____ Source material

Lemma in_skipn {A : Type} (n : nat) (l : list A) (x : A) :
  In x (skipn n l) -> In x l.
Proof.
  intros H. rewrite <- (firstn_skipn n l). apply in_or_app. now right.
Qed.

Lemma sorted_skipn {A : Type} (R : A -> A -> Prop) (n : nat) (l : list A) :
  StronglySorted R l -> StronglySorted R (skipn n l).
Proof.
  revert l. induction n as [|n IH]; intros l Hs; [exact Hs|].
  destruct l as [|x l]; [exact Hs|]. cbn [skipn].
  inversion Hs; subst. now apply IH.
Qed.

Lemma sorted_firstn {A : Type} (R : A -> A -> Prop) (n : nat) (l : list A) :
  StronglySorted R l -> StronglySorted R (firstn n l).
Proof.
  revert l. induction n as [|n IH]; intros l Hs; [constructor|].
  destruct l as [|x l]; [constructor|]. cbn [firstn].
  inversion Hs as [|? ? Hs' Hall]; subst. constructor; [now apply IH|].
  rewrite Forall_forall in *. intros y Hy. apply Hall.
  eapply in_firstn; eassumption.
Qed.

Lemma select_page_spec {A : Type} (key : A -> Z) (limit offset : Z)
  (table : list A) :
  (List.length (select_page key limit offset table) <= Z.to_nat limit)%nat
  /\ incl (select_page key limit offset table) table
  /\ StronglySorted (fun a b => key b <= key a)
                    (select_page key limit offset table)
  /\ ((List.length table <= Z.to_nat offset)%nat ->
      select_page key limit offset table = []).
Proof.
  unfold select_page. split; [apply firstn_le_length|]. split; [|split].
  - intros x Hx. apply in_firstn, in_skipn in Hx.
    eapply Permutation_in; [apply order_by_desc_perm|exact Hx].
  - apply sorted_firstn, sorted_skipn, order_by_desc_sorted.
  - intros Hlen. rewrite skipn_all2; [now rewrite firstn_nil|].
    now rewrite (Permutation_length (order_by_desc_perm key table)).
Qed.

Lemma page_offset_in_range (page limit : Z) :
  1 <= page -> 1 <= limit -> page * limit <= 2147483647 ->
  page_offset page limit = (page - 1) * limit.
Proof.
  intros Hp Hl Hr. unfold page_offset, wrap_int.
  assert (0 <= (page - 1) * limit <= 2147483647) by nia.
  assert (0 <= page - 1 <= 2147483647) by nia.
  rewrite (Z.mod_small (page - 1 + 2147483648)) by lia.
  replace (page - 1 + 2147483648 - 2147483648) with (page - 1) by lia.
  rewrite Z.mod_small by lia. lia.
Qed.

Lemma pagination_accepted (page limit : Z) :
  (page <? 1) || (limit <? 1) || (limit >? 100) = false ->
  1 <= page /\ 1 <= limit <= 100.
Proof.
  intros H. apply orb_false_iff in H as [H H3].
  apply orb_false_iff in H as [H1 H2].
  apply Z.ltb_ge in H1, H2. rewrite Z.gtb_ltb in H3.
  apply Z.ltb_ge in H3. lia.
Qed.

Lemma pagination_refused (page limit : Z) :
  (page <? 1) || (limit <? 1) || (limit >? 100) = true ->
  page < 1 \/ limit < 1 \/ 100 < limit.
Proof.
  intros Hp. apply orb_true_iff in Hp as [Hp|Hp];
    [apply orb_true_iff in Hp as [Hp|Hp]|].
  - apply Z.ltb_lt in Hp. auto.
  - apply Z.ltb_lt in Hp. auto.
  - rewrite Z.gtb_ltb in Hp. apply Z.ltb_lt in Hp. auto.
Qed.

(** The engine counts a negative offset as 0. *)
Lemma select_page_negative_offset {A : Type} (key : A -> Z)
  (limit offset : Z) (table : list A) :
  offset < 0 -> select_page key limit offset table
                = select_page key limit 0 table.
Proof.
  intros H. unfold select_page.
  replace (Z.to_nat offset) with 0%nat by lia. reflexivity.
Qed.

Lemma page_offset_first (limit : Z) : page_offset 1 limit = 0.
Proof. reflexivity. Qed.

(** X10.  What a successful ListMessages returns: page and limit were at
    least 1 and the limit at most 100; the rows returned are at most
    [limit], each of them is a stored message, they come newest first,
    and their JSON text fits the caller's buffer.  A page that starts at
    or past the end of the table is empty as long as page times limit
    does not exceed the largest [int], 2147483647; when the offset
    computed in [int] wraps around to a negative number, the rows
    returned are those of the first page.  The call changes neither the
    message table nor the permit. *)
Theorem X10_list_messages_page :
  forall (page limit : Z) (out_json : nat) (w w' : world)
         (rows : list message_row),
    Db.list_messages page limit out_json w = Returns (0, rows, w') ->
    1 <= page /\ 1 <= limit <= 100
    /\ (List.length rows <= Z.to_nat limit)%nat
    /\ incl rows (messages (db w))
    /\ StronglySorted (fun a b => msg_created_at b <= msg_created_at a) rows
    /\ (Db.messages_json_strlen rows < out_json)%nat
    /\ (page * limit <= 2147483647 ->
        (List.length (messages (db w)) <= Z.to_nat ((page - 1) * limit))%nat ->
        rows = [])
    /\ (page_offset page limit < 0 -> rows = page_of_messages 1 limit w)
    /\ chat w' = chat w
    /\ permit w' = permit w.
Proof.
  intros page limit out_json w w' rows H.
  destruct (list_messages_returns _ _ _ _ _ _ _ H)
    as [(H0 & _)|[(H0 & _)|(_ & _ & Hp & Hrows & Hfit & ->)]];
    try discriminate.
  apply pagination_accepted in Hp as [Hp Hl].
  split; [exact Hp|]. split; [exact Hl|].
  rewrite log_transaction_chat, db_log_transaction_permit.
  destruct (select_page_spec msg_created_at limit (page_offset page limit)
              (messages (db w))) as (H1 & H2 & H3 & H4).
  unfold page_of_messages. rewrite page_offset_first.
  destruct (chat_step_ok (db w)); subst rows.
  - repeat (split; [assumption|]).
    split; [|split; [|split; reflexivity]].
    + intros Hr Hlen. apply H4.
      rewrite page_offset_in_range by lia. exact Hlen.
    + apply select_page_negative_offset.
  - split; [cbn; lia|]. split; [intros x []|]. split; [constructor|].
    split; [exact Hfit|].
    split; [reflexivity|]. split; [reflexivity|split; reflexivity].
Qed.

Lemma X10_witness :
  exists (rows : list message_row) (w' : world),
    Db.list_messages 21474838 100 MAX_JSON_LEN alice_posted
    = Returns (0, rows, w')
    /\ rows = page_of_messages 1 100 alice_posted.
Proof.
  eexists _, _. split; [vm_compute; reflexivity|].
  refine (proj1 (proj2 (proj2 (proj2 (proj2 (proj2 (proj2 (proj2
            (X10_list_messages_page 21474838 100 MAX_JSON_LEN alice_posted
               _ _ eq_refl)))))))) _).
  vm_compute. reflexivity.
Defined.

(** X11.  Listing is audited as a read: with the daemon started, the
    audit table taking rows and the log file open, a successful
    ListMessages appends exactly one entry to both sinks, of action READ,
    with no user, and with the permit value Status() reported. *)
Theorem X11_list_messages_logs_read :
  forall (page limit : Z) (out_json : nat) (w w' : world)
         (rows : list message_row),
    audit_ready w ->
    Db.list_messages page limit out_json w = Returns (0, rows, w') ->
    exists (e : log_entry) (h : string),
      appended e w w'
      /\ log_action e = "READ"
      /\ log_user e = None
      /\ Semaphore.get_semaphore_status w
         = Semaphore.StatusOk h (log_semaphore_value e).
Proof.
  intros page limit out_json w w' rows Hr H.
  destruct (list_messages_returns _ _ _ _ _ _ _ H)
    as [(H0 & _)|[(H0 & _)|(_ & _ & _ & _ & _ & ->)]];
    try discriminate.
  destruct (status_ready w (proj1 Hr)) as (h & v & Hs & Hv).
  rewrite Hs. cbn [Semaphore.value_read].
  eexists _, h. split.
  - apply log_transaction_appends; [exact Hr|exact Hv|].
    apply check_short_content; [reflexivity|lia|exact Hv].
  - split; [reflexivity|]. split; reflexivity.
Qed.

Lemma X11_witness :
  exists (rows : list message_row) (w' : world),
    Db.list_messages 1 10 MAX_JSON_LEN alice_posted = Returns (0, rows, w')
    /\ exists (e : log_entry) (h : string),
         appended e alice_posted w'
         /\ log_action e = "READ"
         /\ log_user e = None
         /\ Semaphore.get_semaphore_status alice_posted
            = Semaphore.StatusOk h (log_semaphore_value e).
Proof.
  eexists _, _. split; [vm_compute; reflexivity|].
  refine (X11_list_messages_logs_read 1 10 MAX_JSON_LEN alice_posted
            _ _ _ eq_refl).
  unfold audit_ready; cbn.
  repeat split; try reflexivity. intros H; discriminate H.
Defined.

(** X12.  What [get_logs] of the relational store returns.  When it
    returns, the status is 0, -1 (store not initialised) or -4 (page
    below 1, limit below 1 or above 100), and without status 0 no row is
    returned; with status 0 the rows are at most [limit], each is a row
    of the audit table, they come newest first, and their JSON text fits
    the caller's buffer.  It overruns the buffer exactly when the store
    is initialised, page and limit are in range and the text of the page
    does not fit. *)
Theorem X12_get_logs_page :
  forall (page limit : Z) (out_json : nat) (w : world),
    (forall (st : Z) (rows : list (Z * log_entry)),
        Db.get_logs page limit out_json w = Returns (st, rows) ->
        (st = 0 \/ st = -1 \/ st = -4)
        /\ (st <> 0 -> rows = [])
        /\ (st = -4 <->
            g_db_initialized (db w) = true
            /\ (page < 1 \/ limit < 1 \/ 100 < limit))
        /\ (st = 0 ->
            (List.length rows <= Z.to_nat limit)%nat
            /\ incl rows (transactions (db w))
            /\ StronglySorted
                 (fun a b => log_ts (snd b) <= log_ts (snd a)) rows
            /\ (Db.logs_json_strlen rows < out_json)%nat))
    /\ (Db.get_logs page limit out_json w = Overrun <->
        g_db_initialized (db w) = true
        /\ 1 <= page /\ 1 <= limit <= 100
        /\ (out_json <= Db.logs_json_strlen (page_of_logs page limit w))%nat).
Proof.
  intros page limit out_json w. split.
  - intros st rows H.
    destruct (get_logs_returns _ _ _ _ _ _ H)
      as [(-> & Hi & ->)|[(-> & Hi & Hp & ->)|(-> & Hi & Hp & Hr & Hf)]].
    + split; [auto|]. split; [reflexivity|].
      split; [split; [discriminate|intros [H' _]; congruence]|].
      discriminate.
    + split; [auto|]. split; [reflexivity|]. split; [|discriminate].
      split; [intros _; split; [exact Hi|]|reflexivity].
      now apply pagination_refused.
    + apply pagination_accepted in Hp.
      split; [auto|]. split; [congruence|].
      split; [split; [discriminate|intros [_ H']; lia]|]. intros _.
      destruct (select_page_spec (fun r : Z * log_entry => log_ts (snd r))
                  limit (page_offset page limit) (transactions (db w)))
        as (H1 & H2 & H3 & _).
      split; [|split; [|split; [|exact Hf]]]; subst rows;
        destruct (logs_step_ok (db w)); auto;
        [cbn; lia|intros x []|constructor].
  - unfold Db.get_logs, page_of_logs.
    destruct (g_db_initialized (db w)); cbn [negb];
      [|split; [discriminate|intros [H _]; discriminate H]].
    destruct (_ || _) eqn:Hp.
    + split; [discriminate|]. intros (_ & H1 & H2 & _).
      rewrite (pagination_in_range page limit H1 H2) in Hp. discriminate.
    + apply pagination_accepted in Hp.
      destruct (out_json <=? _)%nat eqn:Hn;
        [apply Nat.leb_le in Hn|apply Nat.leb_gt in Hn].
      * split; [intros _|reflexivity]. tauto.
      * split; [discriminate|]. intros (_ & _ & _ & H). lia.
Qed.

Lemma X12_witness :
  exists rows : list (Z * log_entry),
    Db.get_logs 1 10 MAX_JSON_LEN alice_posted = Returns (0, rows)
    /\ incl rows (transactions (db alice_posted)).
Proof.
  eexists. split; [vm_compute; reflexivity|].
  exact (proj1 (proj2 (proj2 (proj2 (proj2
           (proj1 (X12_get_logs_page 1 10 MAX_JSON_LEN alice_posted)
              0 _ eq_refl))) eq_refl))).
Defined.

(** ** logger.c *)

Lemma insert_log_entry_cases (a : string) (u c : option string) (v : Z)
  (w : world) :
  (g_db_initialized (db w) && logs_step_ok (db w)
   && Db.check_transaction a c v = true
   /\ audit_rows (snd (Db.insert_log_entry (Some a) u c v w))
      = (audit_rows w ++ [mk_log (now w) a u c v])%list
   \/ g_db_initialized (db w) && logs_step_ok (db w)
      && Db.check_transaction a c v = false
      /\ snd (Db.insert_log_entry (Some a) u c v w) = w)
  /\ logger (snd (Db.insert_log_entry (Some a) u c v w)) = logger w.
Proof.
  unfold Db.insert_log_entry, audit_rows.
  destruct (g_db_initialized (db w)); cbn [negb andb snd];
    [|split; [right; split|]; reflexivity].
  destruct (logs_step_ok (db w) && Db.check_transaction a c v);
    cbn [snd]; [|split; [right; split|]; reflexivity].
  split; [left; split; [reflexivity|]|reflexivity].
  cbn. now rewrite map_app.
Qed.

Lemma log_transaction_records (a : string) (u c : option string) (v : Z)
  (w : world) :
  logger_initialized (logger w) = true -> log_file (logger w) <> None ->
  v = 0 \/ v = 1 ->
  audit_records (Db.log_transaction (Some a) u c v w)
  = (audit_records w ++ [mk_log (now w) a u c v])%list.
Proof.
  intros Hl Hf Hv.
  unfold Db.log_transaction, Logger.log_transaction. rewrite Hl.
  cbn [negb].
  replace (negb (v =? 0) && negb (v =? 1)) with false
    by (destruct Hv; subst v; reflexivity).
  destruct (insert_log_entry_cases a u c v w) as [_ Hlg].
  destruct (Db.insert_log_entry (Some a) u c v w) as [st w1].
  cbn [snd] in Hlg. unfold Logger.file_append, audit_records.
  rewrite Hlg. destruct (log_file (logger w)); [reflexivity|congruence].
Qed.

Lemma log_transaction_rows (a : string) (u c : option string) (v : Z)
  (w : world) :
  logger_initialized (logger w) = true -> v = 0 \/ v = 1 ->
  if g_db_initialized (db w) && logs_step_ok (db w)
     && Db.check_transaction a c v
  then audit_rows (Db.log_transaction (Some a) u c v w)
       = (audit_rows w ++ [mk_log (now w) a u c v])%list
  else audit_rows (Db.log_transaction (Some a) u c v w) = audit_rows w.
Proof.
  intros Hl Hv.
  unfold Db.log_transaction, Logger.log_transaction. rewrite Hl.
  cbn [negb].
  replace (negb (v =? 0) && negb (v =? 1)) with false
    by (destruct Hv; subst v; reflexivity).
  destruct (insert_log_entry_cases a u c v w)
    as [[[-> Hr]|[-> Hr]] Hlg];
    destruct (Db.insert_log_entry (Some a) u c v w) as [st w1];
    cbn [snd] in *; unfold Logger.file_append;
    destruct (log_file (logger w1)); try exact Hr; now subst w1.
Qed.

________

▶ Assignment
Which lines above hold the string "eapply"? Copy each of them.

▶ Response area
  eapply in_firstn; eassumption.
    eapply Permutation_in; [apply order_by_desc_perm|exact Hx].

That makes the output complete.